On the other hand, we know that there are trends and variables that play a role in how people respond to interventions and that many of these variables are culturally and ethnically dependent. We also know that members of different ethnic and racial groups might need special consideration for problems that are unique to those groups, such as the keloid formation that occurs among African Americans. The conundrum, therefore, is how to effectively use information about people for their own benefit and in a manner that respects patients as unique individuals.
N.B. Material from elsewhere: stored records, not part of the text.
Lemma sig_bytes_any {E E'} sig b : Sig_Bytes (E:=E) sig = Ok b -> Sig_Bytes (E:=E') sig = Ok b.
Proof. unfold Sig_Bytes, FillBytes, mbind, outcome_bind. repeat case_match; congruence. Qed.
Lemma sign_then_verify (key : Priv) hash : length hash = 32%nat ->
  exists s, sign_hash (Some key) hash = Ok s /\ length s = 65%nat /\ forall p, verify_hash p hash s = Ok tt <-> p = Some (PublicOf key).
Proof.
  intros Hh. destruct (SignHash_run key hash Hh) as (sig & b & Hs & Hsign & Hval & Hv & _ & Hb & Hl & Hpar).
  exists b. unfold sign_hash, verify_hash. rewrite Hs. cbn. split_and!; [|done|].
  { by apply (sig_bytes_any (E:=key_err)). }
  intros p. unfold SignatureFromBytes. rewrite Hpar. cbn. rewrite <-(signed_verifies key hash sig b p Hh Hsign Hval Hv Hb).
  destruct (Pub_VerifyHash p hash (Some sig)) as [[]|e| |]; cbn; split; (done || congruence).
Qed.
Lemma registered_key (v : Validator) (key : Priv) : val_Pubkey v = Pub_Bytes (Some (PublicOf key)) ->
  signer_key v = Ok (Some (PublicOf key)) /\ (length (val_Pubkey v) =? 0)%nat = false.
Proof.
  intros Hp. destruct (compressed_form (PublicOf key)) as (c & rest & Hc & Hlen & Hp').
  unfold signer_key, NewPublicKeyFromBytes, newPublicKeyFromCompressed. rewrite Hp. unfold Pub_Bytes. simpl. rewrite Hc. simpl. rewrite Hlen. simpl.
  rewrite <-Hc, decompress_compressed. split; [|done]. destruct Hp' as [-> | ->]; done.
Qed.
Lemma vrf_round_trip (v : Validator) (key : Priv) input : val_Pubkey v = Pub_Bytes (Some (PublicOf key)) ->
  exists proof, GenerateVRFProof Sha256 (Some (Some key)) input = Ok proof /\ VerifyVRFProof (Pub:=Pub) Sha256 (val_Pubkey v) input (Some proof) = Ok (vrf_Output proof).
Proof.
  intros Hkey. unfold GenerateVRFProof, VerifyVRFProof. assert (Hh : length (computeVRFSigningHash Sha256 input) = 32%nat) by apply Hsha.
  generalize dependent (computeVRFSigningHash Sha256 input). intros h Hh. destruct (SignHash_run key h Hh) as (sig & b & Hs & Hsign & Hval & Hv & _ & Hb & Hl & Hpar).
  exists (MkVRFProof (Sha256 b) b). rewrite Hs. cbn. rewrite (sig_bytes_any (E:=key_err) (E':=vrf_err) sig b Hb). cbn. split; [done|].
  rewrite Hl. cbn. destruct (registered_key v key Hkey) as [Hk _]. unfold signer_key in Hk. destruct (NewPublicKeyFromBytes (val_Pubkey v)) as [p| | |]; try done. injection Hk as ->.
  cbn [mbind outcome_bind wrap]. unfold SignatureFromBytes. rewrite Hpar. cbn [mbind outcome_bind wrap].
  rewrite (proj2 (signed_verifies key h sig b (Some (PublicOf key)) Hh Hsign Hval Hv Hb) eq_refl). cbn.
  by rewrite bool_decide_eq_true_2.
Qed.
Definition with_signature (s : list byte) (a : Attestation) : Attestation :=
  MkAttestation (att_ValidatorAddress a) (att_BlockHash a) (att_BlockHeight a) (att_Epoch a) (att_Slot a) s (att_Timestamp a).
Without data, we cannot know what health care views arise from biases or other questionable sources. With data, we can begin to understand likely trends among people from various ethnic and racial groups and how these trends might affect responses to disease and interventions. I emphasize the term "likely" becauseas with any data collected during researchclinical expertise is required to determine when and if the data can be applied to any given person. We are doubly lucky this month to see research that addresses how members of two ethnic groups respond to pathology and disability.
Kirk-Sanchez examines activity limitations in Cuban Americans over the age of 50 years following hip fractures. In the abstract, she puts the issue into perspective by stating, "Cuban Americans over the age of 50 years, like people from a number of other cultures, have been exposed to distinctive social and psychological aspects of their culture that may affect their recovery from a major health event." This statement reminds us of our need to know more about how people respond to impairments, disabilities, and interventions and whether ethnicity is likely to be a meaningful variable.
In another article that addresses differences among ethnic groups, Kolobe focuses on early intervention programs and notes that the effect of parent education has not been thought to be consistent across a variety of groups. Most particularly, the effect of parent education seems to differ between some majority and minority populations. This difference may be important, because Kolobe reports that there appears to be "a link between aspects of the mothers' childrearing behaviors and their infants' cognitive developmental status," whereas other variables appear to be associated with motor development status.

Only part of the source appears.